Aim of the exercise
Type out the records again, exactly as they are.

# # # #

(** The wildcard's boundary is a segment, and a sibling's expiry binds. *)
Example pattern_boundaries :
  contains (scope_of [lit "billing.*"]) (scope_of [lit "billing.eu.*"; lit "billing"]) = true
  /\ contains (scope_of [lit "billing.*"]) (scope_of [lit "billingx.eu"]) = false
  /\ delegate chain (principal_new (lit "peer") (scope_of [lit "billing.eu.refund"; lit "mail.*"]))
     = Err (ScopeWidened (lit "helper") (lit "peer") (lit "mail.*")).
Proof. vm_compute. done. Qed.

Lemma chain_authority_witness :
  scope_permits (scope ann) (lit "billing.eu.refund") = true
  /\ admissible chain (lit "acme") 400 = Ok tt
  /\ forall to d', delegate chain to = Ok d' ->
      (forall x, scope_permits (effective_scope d') x = true -> scope_permits (effective_scope chain) x = true)
      /\ (admissible d' (lit "acme") 400 = Ok tt -> admissible chain (lit "acme") 400 = Ok tt).
Proof.
  assert (rehydrate [ann; agent; helper] = Ok chain) as Hc by (vm_compute; reflexivity).
  refine (match chain_authority [ann; agent; helper] chain (lit "acme") 400 Hc with
          | conj Hs (conj Ha Hn) => conj (Hs (lit "billing.eu.refund") ann _ _) (conj _ Hn) end).
  - left.
  - vm_compute. reflexivity.
  - vm_compute. reflexivity.
Defined.
End IdentityWitness.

# # # #

Worked solution
(** The wildcard's boundary is a segment, and a sibling's expiry binds. *)
Example pattern_boundaries :
  contains (scope_of [lit "billing.*"]) (scope_of [lit "billing.eu.*"; lit "billing"]) = true
  /\ contains (scope_of [lit "billing.*"]) (scope_of [lit "billingx.eu"]) = false
  /\ delegate chain (principal_new (lit "peer") (scope_of [lit "billing.eu.refund"; lit "mail.*"]))
     = Err (ScopeWidened (lit "helper") (lit "peer") (lit "mail.*")).
Proof. vm_compute. done. Qed.

Lemma chain_authority_witness :
  scope_permits (scope ann) (lit "billing.eu.refund") = true
  /\ admissible chain (lit "acme") 400 = Ok tt
  /\ forall to d', delegate chain to = Ok d' ->
      (forall x, scope_permits (effective_scope d') x = true -> scope_permits (effective_scope chain) x = true)
      /\ (admissible d' (lit "acme") 400 = Ok tt -> admissible chain (lit "acme") 400 = Ok tt).
Proof.
  assert (rehydrate [ann; agent; helper] = Ok chain) as Hc by (vm_compute; reflexivity).
  refine (match chain_authority [ann; agent; helper] chain (lit "acme") 400 Hc with
          | conj Hs (conj Ha Hn) => conj (Hs (lit "billing.eu.refund") ann _ _) (conj _ Hn) end).
  - left.
  - vm_compute. reflexivity.
  - vm_compute. reflexivity.
Defined.
End IdentityWitness.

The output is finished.